Ayer nomás, la luna estaba llenísima y brillante, un toque amarilla por la tarde y
después, más alta y blanca. Allá en el fondo, en esa línea interrumpida cientos de veces
y oculta, casi siempre por los edificios del centro, se puede ver un fragmento del río que
brilla y se despega del cielo con un gris plateado, siempre sereno. En realidad, es un
fragmento, el comienzo de un recorrido porque uno no puede detener la mirada y parar
de buscar los otros segmentos que están a la espera, agazapados para imaginar el
horizonte.

Hace solo unos meses que veo por la ventana todo el lado oeste de la ciudad. Lo veo
desde arriba, cada mañana, como por primera vez.

(Quizás sea el momento de la poesía)

Y este ángulo, que contrasta fuertemente con el de la calle, y este juego de perspectivas,
de la altura y de a pie, con el que pienso el hoy no es sino la ansiedad y la incertidumbre
que lo cubre todo como esta llovizna que veo ahora. Esta lluvia inquietante, que es
menos un barniz que un solvente, lo diluye y pulveriza todo.

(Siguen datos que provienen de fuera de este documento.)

Lemma stateSeekBackfill_ok (p : Player) (s e t next : Time)
    (msgs : list MessageEvent.t) (results : list IteratorResult) :
  runningState p = true -> nextState p = None ->
  start p = Some s -> end_ p = Some e -> seekTarget p = Some t ->
  Time.add (Time.clampTime t s e) (Time.mk 0 1) = Ret next ->
  fst (stateSeekBackfill (Ret msgs) results p) = Ret tt
  /\ currentTime (snd (stateSeekBackfill (Ret msgs) results p))
     = Some (Time.clampTime t s e)
  /\ messages (snd (stateSeekBackfill (Ret msgs) results p)) = msgs
  /\ seekTarget (snd (stateSeekBackfill (Ret msgs) results p)) = None
  /\ abort (snd (stateSeekBackfill (Ret msgs) results p)) = false
  /\ lastMessageEvent (snd (stateSeekBackfill (Ret msgs) results p)) = None
  /\ playbackIterator (snd (stateSeekBackfill (Ret msgs) results p)) = Some results
  /\ nextState (snd (stateSeekBackfill (Ret msgs) results p))
     = Some (if isPlaying p then Play else Idle)
  /\ runningState (snd (stateSeekBackfill (Ret msgs) results p)) = true
  /\ state (snd (stateSeekBackfill (Ret msgs) results p)) = state p
  /\ isPlaying (snd (stateSeekBackfill (Ret msgs) results p)) = isPlaying p
  /\ start (snd (stateSeekBackfill (Ret msgs) results p)) = Some s
  /\ end_ (snd (stateSeekBackfill (Ret msgs) results p)) = Some e
  /\ hasError (snd (stateSeekBackfill (Ret msgs) results p)) = hasError p
  /\ untilTime (snd (stateSeekBackfill (Ret msgs) results p)) = untilTime p
  /\ allTopics (snd (stateSeekBackfill (Ret msgs) results p)) = allTopics p
  /\ lastStamp (snd (stateSeekBackfill (Ret msgs) results p)) = lastStamp p
  /\ handlersRun (snd (stateSeekBackfill (Ret msgs) results p)) = handlersRun p
  /\ effects (snd (stateSeekBackfill (Ret msgs) results p))
     = effects p
       ++ [SourceGetBackfillMessages (ref_val (allTopics p)) (Time.clampTime t s e);
           QueueEmitState]
       ++ (if isSome (playbackIterator p) then [IteratorReturn] else [])
       ++ [SourceStopProducer;
           SourceMessageIterator (ref_val (allTopics p)) next;
           AbortSignalled].
Proof.
  intros Hrun Hn Hs He Ht Hadd.
  rewrite (stateSeekBackfill_eq p s e t next msgs results) by done.
  unfold handlersRun. cbn [fst snd].
  destruct (playbackIterator p) eqn:Hit; cbn; rewrite ?Hit, ?Hrun, ?Hs, ?He.
  all: rewrite !handlersOf_app; cbn [handlersOf]; rewrite !app_nil_r;
    rewrite <- ?(app_assoc (effects p)); cbn [app].
  all: split_and!; reflexivity.
Qed.

Lemma clampTime_valid (x lo hi : Time) :
  Time.valid x -> Time.valid lo -> Time.valid hi -> Time.valid (Time.clampTime x lo hi).
Proof.
  intros Hx Hlo Hhi.
  by destruct (TimeFacts.clampTime_cases x lo hi) as [[_ ->]|[(_ & _ & ->)|(_ & _ & ->)]].
Qed.

Lemma clampTime_idem (x lo hi : Time) :
  Time.le lo hi ->
  Time.clampTime (Time.clampTime x lo hi) lo hi = Time.clampTime x lo hi.
Proof.
  intros H. destruct (clampTime_within x lo hi H) as [H1 H2].
  destruct (TimeFacts.clampTime_cases (Time.clampTime x lo hi) lo hi)
    as [[G _]|[(_ & G & _)|(_ & _ & G)]]; [| |done].
  - by apply TimeFacts.not_le_lt in G.
  - by apply TimeFacts.not_le_lt in G.
Qed.

(** X16. A seek carried through.  On a player past initialization whose loop
    is busy with nothing pending, [seekPlayback(time)] to a new time, the
    return of the running handler, the seek-backfill state with the backfill
    the source delivers, and the return of that handler leave the player at
    the clamped time with the backfill as its batch, no seek target, and a
    new iterator that the source was asked to start at the next nanosecond
    after the clamped time (asked after the backfill, for the same topics);
    the player is then in the play state if it was playing and in the idle
    state otherwise, and no other handler has run. *)
Theorem seek_request_completes (p : Player) (time s e cur : Time)
    (msgs : list MessageEvent.t) (results : list IteratorResult) :
  state p <> Preinit -> state p <> Initialize ->
  runningState p = true -> nextState p = None ->
  start p = Some s -> end_ p = Some e -> Time.le s e ->
  Time.valid s -> Time.valid e -> Time.valid time ->
  currentTime p = Some cur -> Time.compare cur (Time.clampTime time s e) <> 0%Z ->
  seekTarget p = None ->
  let target := Time.clampTime time s e in
  let requested := snd (seekPlayback time p) in
  let entered := handlerReturns requested in
  let filled := snd (stateSeekBackfill (Ret msgs) results entered) in
  let settled := handlerReturns filled in
  exists next,
    Time.add target (Time.mk 0 1) = Ret next
    /\ Time.lt target next
    /\ (forall x, Time.valid x -> Time.lt target x -> Time.le next x)
    /\ fst (stateSeekBackfill (Ret msgs) results entered) = Ret tt
    /\ currentTime settled = Some target
    /\ messages settled = msgs
    /\ seekTarget settled = None
    /\ untilTime settled = None
    /\ playbackIterator settled = Some results
    /\ isPlaying settled = isPlaying p
    /\ state settled = (if isPlaying p then Play else Idle)
    /\ nextState settled = None
    /\ handlersRun settled
       = handlersRun p ++ [SeekBackfill; if isPlaying p then Play else Idle]
    /\ exists before between,
         effects filled
         = before
           ++ [SourceGetBackfillMessages (ref_val (allTopics p)) target]
           ++ between
           ++ [SourceMessageIterator (ref_val (allTopics p)) next; AbortSignalled].
Proof.
  intros Hpre Hinit Hrun Hn Hs He Hse Hvs Hve Hvt Hcur Hne Hseek. cbv zeta.
  destruct (add_nanosecond_next (Time.clampTime time s e)) as (next & Hadd & Hlt & _ & Hnext).
  { by apply clampTime_valid. }
  exists next. split; [done|]. split; [done|]. split; [done|].
  rewrite (seekPlayback_seeks p time s e); try done.
  2: { intros c Hc. congruence. }
  2: { intros c Hc. congruence. }
  cbn [fst snd].
  set (q := set_lastRangeMillis None _).
  assert (runningState q = true) as Hq1 by done.
  assert (nextState q <> Some Close) as Hq2 by (subst q; cbn; congruence).
  pose proof (setState_data SeekBackfill q) as Hd1.
  destruct (setState_running_fields SeekBackfill q Hq1 Hq2) as (A1 & _ & A3 & _ & _ & A6).
  remember (setState SeekBackfill q) as requested eqn:E. clear E.
  pose proof (handlerReturns_data requested) as Hd2.
  destruct (handlerReturns_pending SeekBackfill requested A3 A1)
    as (B1 & B2 & B3 & _ & B5 & _).
  remember (handlerReturns requested) as entered eqn:E. clear E.
  assert (dataOf entered = dataOf q) as Hd by congruence.
  assert (start entered = Some s) as Es
    by (by rewrite (data_field start (fun _ => eq_refl) _ _ Hd)).
  assert (end_ entered = Some e) as Ee
    by (by rewrite (data_field end_ (fun _ => eq_refl) _ _ Hd)).
  assert (seekTarget entered = Some (Time.clampTime time s e)) as Et
    by (by rewrite (data_field seekTarget (fun _ => eq_refl) _ _ Hd)).
  assert (isPlaying entered = isPlaying p) as Ep
    by (by rewrite (data_field isPlaying (fun _ => eq_refl) _ _ Hd)).
  assert (untilTime entered = None) as Eu
    by (by rewrite (data_field untilTime (fun _ => eq_refl) _ _ Hd)).
  assert (allTopics entered = allTopics p) as Ea
    by (by rewrite (data_field allTopics (fun _ => eq_refl) _ _ Hd)).
  pose proof (clampTime_idem time s e Hse) as Hcc.
  assert (Time.add (Time.clampTime (Time.clampTime time s e) s e) (Time.mk 0 1) = Ret next)
    as Hadd' by (by rewrite Hcc).
  destruct (stateSeekBackfill_ok entered s e (Time.clampTime time s e) next msgs results
              B3 B2 Es Ee Et Hadd')
    as (C1&C2&C3&C4&C5&C6&C7&C8&C9&C10&C11&C12&C13&C14&C15&C16&C17&C18&C19).
  rewrite Hcc in *.
  split; [done|].
  remember (snd (stateSeekBackfill (Ret msgs) results entered)) as filled eqn:E. clear E.
  pose proof (handlerReturns_data filled) as Hd3.
  destruct (handlerReturns_pending _ filled C9 C8) as (D1 & D2 & _ & _ & D5 & D6).
  rewrite (data_field currentTime (fun _ => eq_refl) _ _ Hd3),
    (data_field messages (fun _ => eq_refl) _ _ Hd3),
    (data_field seekTarget (fun _ => eq_refl) _ _ Hd3),
    (data_field untilTime (fun _ => eq_refl) _ _ Hd3),
    (data_field isPlaying (fun _ => eq_refl) _ _ Hd3).
  rewrite D1, D2, D5, D6, C18, B5, A6, Ep, C7.
  split; [done|]. split; [done|]. split; [done|]. split; [congruence|].
  split. { by destruct (isPlaying p). }
  split; [congruence|]. split; [done|]. split; [done|].
  split.
  { unfold handlersRun. subst q. cbn. rewrite handlersOf_app. cbn.
    by rewrite app_nil_r, <- app_assoc. }
  rewrite C19, Ea.
  exists (effects entered),
    (QueueEmitState
       :: (if isSome (playbackIterator entered) then [IteratorReturn] else [])
       ++ [SourceStopProducer]).
  by destruct (isSome (playbackIterator entered)).
Qed.

Lemma seek_request_completes_witness :
  (state sampleIdle <> Preinit /\ state sampleIdle <> Initialize
   /\ runningState sampleIdle = true /\ nextState sampleIdle = None
   /\ start sampleIdle = Some (millis 0) /\ end_ sampleIdle = Some (millis 1000)
   /\ Time.le (millis 0) (millis 1000)
   /\ Time.valid (millis 0) /\ Time.valid (millis 1000) /\ Time.valid (millis 500)
   /\ currentTime sampleIdle = Some (millis 99)
   /\ Time.compare (millis 99) (Time.clampTime (millis 500) (millis 0) (millis 1000)) <> 0%Z
   /\ seekTarget sampleIdle = None)
  /\ currentTime
       (handlerReturns
          (snd (stateSeekBackfill (Ret []) []
                  (handlerReturns (snd (seekPlayback (millis 500) sampleIdle))))))
     = Some (Time.clampTime (millis 500) (millis 0) (millis 1000)).
Proof.
  assert (Time.valid (millis 0)) as H0 by (unfold Time.valid; split_and!; by_evaluation).
  assert (Time.valid (millis 1000)) as H1 by (unfold Time.valid; split_and!; by_evaluation).
  assert (Time.valid (millis 500)) as H2 by (unfold Time.valid; split_and!; by_evaluation).
  split.
  - split_and!; try by_evaluation; done.
  - assert (Time.le (millis 0) (millis 1000)) as Hle by by_evaluation.
    destruct (seek_request_completes sampleIdle (millis 500) (millis 0) (millis 1000)
                (millis 99) [] []
                ltac:(by_evaluation) ltac:(by_evaluation) ltac:(by_evaluation)
                ltac:(by_evaluation) ltac:(by_evaluation) ltac:(by_evaluation)
                Hle H0 H1 H2 ltac:(by_evaluation) ltac:(by_evaluation)
                ltac:(by_evaluation))
      as (next & H).
    exact (proj1 (proj2 (proj2 (proj2 (proj2 H))))).
Defined.



(** X18. The reset-playback-iterator state: the iterator in use is returned,
    the producer of the source stopped, and a new iterator asked of the
    source for the current topics, from the next nanosecond after the
    current time, so that it yields exactly what is later than the current
    time; the time and the batch are kept, and the play state is requested
    if the player is playing, the idle state otherwise. *)
Theorem resetPlaybackIterator_restarts_after_now (p : Player) (cur : Time)
    (results : list IteratorResult) :
  runningState p = true -> nextState p = None ->
  currentTime p = Some cur -> Time.valid cur ->
  exists next,
    let p' := snd (stateResetPlaybackIterator results p) in
    Time.add cur (Time.mk 0 1) = Ret next
    /\ Time.lt cur next
    /\ (forall x, Time.valid x -> Time.lt cur x -> Time.le next x)
    /\ fst (stateResetPlaybackIterator results p) = Ret tt
    /\ playbackIterator p' = Some results
    /\ nextState p' = Some (if isPlaying p then Play else Idle)
    /\ currentTime p' = Some cur
    /\ messages p' = messages p
    /\ isPlaying p' = isPlaying p
    /\ effects p'
       = effects p
         ++ (if isSome (playbackIterator p) then [IteratorReturn] else [])
         ++ [SourceStopProducer; SourceMessageIterator (ref_val (allTopics p)) next]
         ++ (if abort p then [AbortSignalled] else []).
Proof.
  intros Hrun Hn Hc Hv.
  destruct (add_nanosecond_next cur Hv) as (next & Hadd & Hlt & _ & Hnext).
  exists next. cbv zeta. split; [done|]. split; [done|]. split; [done|].
  unfold stateResetPlaybackIterator. run_method. rewrite Hc. cbn.
  rewrite (resetPlaybackIterator_eq results p cur next Hc Hadd). cbn.
  destruct (playbackIterator p) eqn:Hit; cbn;
    rewrite setState_running by (cbn; congruence); cbn;
    destruct (abort p) eqn:Ha; cbn; rewrite ?Hc;
    rewrite <- ?(app_assoc (effects p)); cbn [app];
    split_and!; reflexivity.
Qed.

Lemma resetPlaybackIterator_restarts_after_now_witness :
  (runningState sampleIdle = true /\ nextState sampleIdle = None
   /\ currentTime sampleIdle = Some (millis 99) /\ Time.valid (millis 99))
  /\ exists next,
       Time.add (millis 99) (Time.mk 0 1) = Ret next
       /\ playbackIterator (snd (stateResetPlaybackIterator stampedResultsAB sampleIdle))
          = Some stampedResultsAB.
Proof.
  assert (Time.valid (millis 99)) as Hv by (unfold Time.valid; split_and!; by_evaluation).
  split.
  - split_and!; try by_evaluation; assumption.
  - destruct (resetPlaybackIterator_restarts_after_now sampleIdle (millis 99)
                stampedResultsAB ltac:(by_evaluation) ltac:(by_evaluation)
                ltac:(by_evaluation) Hv) as (next & H).
    exists next. split; [exact (proj1 H)|].
    exact (proj1 (proj2 (proj2 (proj2 (proj2 H))))).
Defined.
(** ** More on the play state *)

Arguments statePlayLoop : simpl never.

Acaso no somos testigos de ese continuo proceso de degradación personal y


comunitaria. Porque la falta del cuerpo, de los cuerpo, de tu cuerpo, provoca tanto
anclajes exasperados en la realidad como fugas de recuerdo y deseo.

Y nos defendemos como se puede con ambos, en un ejercicio de soberanía psíquica


amorosa, amorosísima para poder lidiar con todo esto.

Pensaba, entonces, en ese nosotros que la pandemia agarró de los pelo y sustrajo para
siempre de esa paciente caminata con la que nos construíamos. Ya sabremos -en breve,
creo- si esta realidad ayudó a acelerar ese nosotros o a frenarlo en el tiempo.